> [DATA UNDER STUDY]
▬▬▬

(* ===== verification/JsString.v ===== *)
(** * JsString: the JavaScript string operations the form engine relies on

    A JS string is a sequence of UTF-16 code units; it is modelled as a Rocq
    [string], each [ascii] standing for one code unit in the range 0..255
    (the Latin-1 block of UTF-16).  Within that range this file gives:
    - [is_js_ws]: the WhiteSpace and LineTerminator code units (TAB, LF, VT,
      FF, CR, SPACE, NO-BREAK SPACE), the set [String.prototype.trim] and
      [StringToNumber] strip;
    - [js_trim]: [String.prototype.trim];
    - [truthy_opt]: truthiness of a value that is [undefined] ([None]) or a
      string ([Some s]), as in [!value] and [formData[f.name]?.trim()];
    - a backtracking regular-expression matcher [rmatch] for the constructs
      the code uses ([^], [$], [\d], [[A-Z]], [.], [{n}], groups) and
      [regex_test], the search loop of [RegExp.prototype.test] for a
      non-global regular expression. *)

From S2P Require Import Prelude.
From Stdlib Require Import Ascii String.

Open Scope string_scope.

(** ** Code units *)

Definition code (c : ascii) : nat := nat_of_ascii c.

(** WhiteSpace ∪ LineTerminator of ECMA-262 restricted to code units
    0..255: U+0009, U+000A, U+000B, U+000C, U+000D, U+0020, U+00A0. *)
Definition is_js_ws (c : ascii) : bool :=
  match code c with
  | 9 | 10 | 11 | 12 | 13 | 32 | 160 => true
  | _ => false
  end.

(** [\d]: the code units of '0'..'9'. *)
Definition is_ascii_digit (c : ascii) : bool :=
  (48 <=? code c)%nat && (code c <=? 57)%nat.

(** LineTerminator code units (excluded by [.] without the [s] flag). *)
Definition is_line_terminator (c : ascii) : bool :=
  match code c with 10 | 13 => true | _ => false end.

(** ** [String.prototype.trim] *)

Fixpoint trim_start (s : string) : string :=
  match s with
  | EmptyString => EmptyString
  | String c s' => if is_js_ws c then trim_start s' else s
  end.

Fixpoint trim_end (s : string) : string :=
  match s with
  | EmptyString => EmptyString
  | String c s' =>
      let t := trim_end s' in
      if String.eqb t EmptyString && is_js_ws c then EmptyString else String c t
  end.

Definition js_trim (s : string) : string := trim_end (trim_start s).

(** Truthiness of [undefined]-or-string: [undefined] and [""] are falsy. *)
Definition truthy_opt (v : option string) : bool :=
  match v with
  | None => false
  | Some s => negb (String.eqb s EmptyString)
  end.

(** [v?.trim()]: optional chaining on [undefined]. *)
Definition opt_trim (v : option string) : option string := js_trim <$> v.

(** A string all of whose code units are whitespace. *)
Fixpoint all_ws (s : string) : bool :=
  match s with
  | EmptyString => true
  | String c s' => is_js_ws c && all_ws s'
  end.

(** ** Regular expressions *)

Inductive regex : Type :=
  | RBol                       (** [^] (no [m] flag: start of input) *)
  | REol                       (** [$] (no [m] flag: end of input) *)
  | RDigit                     (** [\d] *)
  | RRange (lo hi : ascii)     (** [[lo-hi]] *)
  | RAny                       (** [.] (no [s] flag) *)
  | RSeq (r1 r2 : regex)       (** concatenation *)
  | RRep (n : nat) (r : regex) (** [r{n}] *)
  | RGroup (r : regex).        (** capturing group [(r)] *)

(** [rmatch fail r pos s k]: match [r] at position [pos] against the rest
    [s] of the input, then run the continuation [k] on the new position and
    rest; [fail] is the result of a failed match.  None of the constructs
    is a choice point (there is no alternation and no variable repetition),
    so the first match is the only one: [bool] answers [test], and an
    [option] of the end position locates the match for [replace]. *)
Fixpoint rmatch {R : Type} (fail : R) (r : regex) (pos : nat) (s : list ascii)
         (k : nat -> list ascii -> R) : R :=
  match r with
  | RBol => if (pos =? 0)%nat then k pos s else fail
  | REol => match s with [] => k pos s | _ => fail end
  | RDigit =>
      match s with
      | c :: s' => if is_ascii_digit c then k (S pos) s' else fail
      | [] => fail
      end
  | RRange lo hi =>
      match s with
      | c :: s' =>
          if (code lo <=? code c)%nat && (code c <=? code hi)%nat
          then k (S pos) s' else fail
      | [] => fail
      end
  | RAny =>
      match s with
      | c :: s' => if is_line_terminator c then fail else k (S pos) s'
      | [] => fail
      end
  | RSeq r1 r2 => rmatch fail r1 pos s (fun p s' => rmatch fail r2 p s' k)
  | RRep n r1 =>
      (fix rep (n : nat) (p : nat) (s : list ascii) : R :=
         match n with
         | O => k p s
         | S n' => rmatch fail r1 p s (fun p' s' => rep n' p' s')
         end) n pos s
  | RGroup r1 => rmatch fail r1 pos s k
  end.

(** The loop of [RegExpBuiltinExec] for a non-global, non-sticky regular
    expression: try every start index from 0 to the length of the input. *)
Fixpoint search (r : regex) (pos : nat) (s : list ascii) : bool :=
  rmatch false r pos s (fun _ _ => true) ||
  match s with
  | [] => false
  | _ :: s' => search r (S pos) s'
  end.

Definition regex_test (r : regex) (str : string) : bool :=
  search r 0 (list_ascii_of_string str).

(** [/^\d{n}$/]. *)
Definition re_digits (n : nat) : regex := RSeq RBol (RSeq (RRep n RDigit) REol).

(** The direct check: exactly [n] code units, all decimal digits. *)
Definition digits_exactly (n : nat) (s : string) : bool :=
  (String.length s =? n)%nat && forallb is_ascii_digit (list_ascii_of_string s).

(** ** Lemmas *)

Lemma length_list_ascii_of_string (s : string) :
  List.length (list_ascii_of_string s) = String.length s.
Proof. induction s; simpl; auto. Qed.

(** [\d{n}] consumes the first [n] code units when they are all digits. *)
Lemma rmatch_rep_digit {R} (fail : R) (n pos : nat) (s : list ascii) k :
  rmatch fail (RRep n RDigit) pos s k =
  if (n <=? List.length s)%nat && forallb is_ascii_digit (take n s)
  then k (pos + n)%nat (drop n s) else fail.
Proof.
  revert pos s. induction n as [|n IH]; intros pos s; simpl.
  - rewrite Nat.add_0_r. by rewrite drop_0.
  - destruct s as [|c s]; simpl; [done|].
    destruct (is_ascii_digit c) eqn:Hc; simpl.
    + specialize (IH (S pos) s). simpl in IH. rewrite IH.
      by replace (S (pos + n))%nat with (pos + S n)%nat by lia.
    + by rewrite andb_false_r.
Qed.

(** A pattern anchored by [^] fails at every position but 0. *)
Lemma search_bol_succ (r : regex) (p : nat) (s : list ascii) :
  search (RSeq RBol r) (S p) s = false.
Proof.
  revert p. induction s as [|c s IH]; intros p; simpl; [done|]. apply IH.
Qed.

Lemma trim_start_all_ws (s : string) : all_ws (trim_start s) = all_ws s.
Proof.
  induction s as [|c s IH]; simpl; [done|].
  destruct (is_js_ws c) eqn:Hc; simpl; [done|]. by rewrite Hc.
Qed.

Lemma trim_end_empty_iff (s : string) : trim_end s = EmptyString <-> all_ws s = true.
Proof.
  induction s as [|c s IH]; simpl; [done|].
  destruct (String.eqb_spec (trim_end s) EmptyString) as [He|He];
    destruct (is_js_ws c); simpl; split; intros H; try done;
    try (by apply IH); try (by destruct He; apply IH).
Qed.

(** [s.trim()] is empty exactly when [s] is all whitespace. *)
Lemma js_trim_empty_iff (s : string) : js_trim s = EmptyString <-> all_ws s = true.
Proof. unfold js_trim. by rewrite trim_end_empty_iff, trim_start_all_ws. Qed.

(** [!v?.trim()] is false exactly when [v] is a string with a
    non-whitespace code unit. *)
Lemma truthy_opt_trim (v : option string) :
  truthy_opt (opt_trim v) = true <-> exists s, v = Some s /\ all_ws s = false.
Proof.
  destruct v as [s|]; simpl; [|naive_solver].
  destruct (String.eqb_spec (js_trim s) EmptyString) as [He|He]; simpl.
  - apply js_trim_empty_iff in He. naive_solver.
  - split; [|done]. intros _. exists s. split; [done|].
    destruct (all_ws s) eqn:Hw; [|done]. by apply js_trim_empty_iff in Hw.
Qed.

(** A whitespace-only string is truthy ([!value] is false) although its
    trimmed form is empty. *)
Lemma all_ws_truthy (s : string) :
  s <> EmptyString -> truthy_opt (Some s) = true.
Proof. intros Hs. simpl. by destruct (String.eqb_spec s EmptyString). Qed.

(** At position 0 the anchor [^] is passed and the search stops there. *)
Lemma search_bol_0 (r : regex) (s : list ascii) :
  search (RSeq RBol r) 0 s = rmatch false r 0 s (fun _ _ => true).
Proof.
  destruct s as [|c s]; cbn [search]; [by rewrite orb_false_r|].
  rewrite search_bol_succ, orb_false_r. reflexivity.
Qed.

(** The search loop on [/^\d{n}$/] over a list of code units. *)
Lemma search_re_digits (n : nat) (l : list ascii) :
  search (re_digits n) 0 l = (List.length l =? n)%nat && forallb is_ascii_digit l.
Proof.
  unfold re_digits. rewrite search_bol_0.
  change (rmatch false (RSeq (RRep n RDigit) REol) 0 l (fun _ _ => true))
    with (rmatch false (RRep n RDigit) 0 l (fun p s' => rmatch false REol p s' (fun _ _ => true))).
  rewrite rmatch_rep_digit.
  destruct (Nat.leb_spec n (List.length l)) as [Hn|Hn]; simpl.
  - destruct (decide (List.length l = n)) as [Heq|Hne].
    + rewrite Heq, Nat.eqb_refl, take_ge, drop_ge by lia. simpl.
      by destruct (forallb is_ascii_digit l).
    + apply Nat.eqb_neq in Hne. rewrite Hne.
      destruct (forallb is_ascii_digit (take n l)); [|done].
      destruct (drop n l) eqn:Hd; [|done].
      apply (f_equal List.length) in Hd. rewrite length_drop in Hd. simpl in Hd.
      apply Nat.eqb_neq in Hne. lia.
  - destruct (Nat.eqb_spec (List.length l) n); [lia|done].
Qed.

(** [/^\d{n}$/.test(s)] holds exactly when [s] is [n] decimal digits. *)
Theorem regex_test_digits (n : nat) (s : string) :
  regex_test (re_digits n) s = digits_exactly n s.
Proof.
  unfold regex_test, digits_exactly. rewrite <- length_list_ascii_of_string.
  apply search_re_digits.
Qed.

Lemma trim_end_no_ws (s : string) :
  forallb (fun c => negb (is_js_ws c)) (list_ascii_of_string s) = true -> trim_end s = s.
Proof.
  induction s as [|c s IH]; simpl; [done|].
  intros H. apply andb_prop in H as [Hc Hs]. rewrite (IH Hs).
  by destruct (is_js_ws c); [|rewrite andb_false_r].
Qed.

(** A string without whitespace is its own trim. *)
Lemma js_trim_no_ws (s : string) :
  forallb (fun c => negb (is_js_ws c)) (list_ascii_of_string s) = true -> js_trim s = s.
Proof.
  intros H. unfold js_trim. apply trim_end_no_ws in H as He.
  destruct s as [|c s]; [done|]. simpl in H.
  apply andb_prop in H as [Hc _].
  destruct (is_js_ws c) eqn:E; [discriminate|].
  cbn [trim_start]. by rewrite E.
Qed.

Lemma digit_not_ws (c : ascii) : is_ascii_digit c = true -> is_js_ws c = false.
Proof.
  unfold is_ascii_digit, is_js_ws. intros H.
  apply andb_prop in H as [H1 H2]. apply Nat.leb_le in H1, H2.
  remember (code c) as n eqn:En. clear En.
  assert (n = 48 \/ n = 49 \/ n = 50 \/ n = 51 \/ n = 52 \/ n = 53 \/ n = 54 \/
          n = 55 \/ n = 56 \/ n = 57)%nat as Hn by lia.
  destruct_or! Hn; subst; reflexivity.
Qed.

#[export] Hint Rewrite @rmatch_rep_digit search_bol_succ search_bol_0 : jsrw.
#[export] Hint Resolve all_ws_truthy : js.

▬▬▬

> [DESCRIPTION OF THE TASK] Among the lines above, some may hold the string "reflexivity". State how many, giving the number alone.

> [OUTPUT OF THE TASK] 2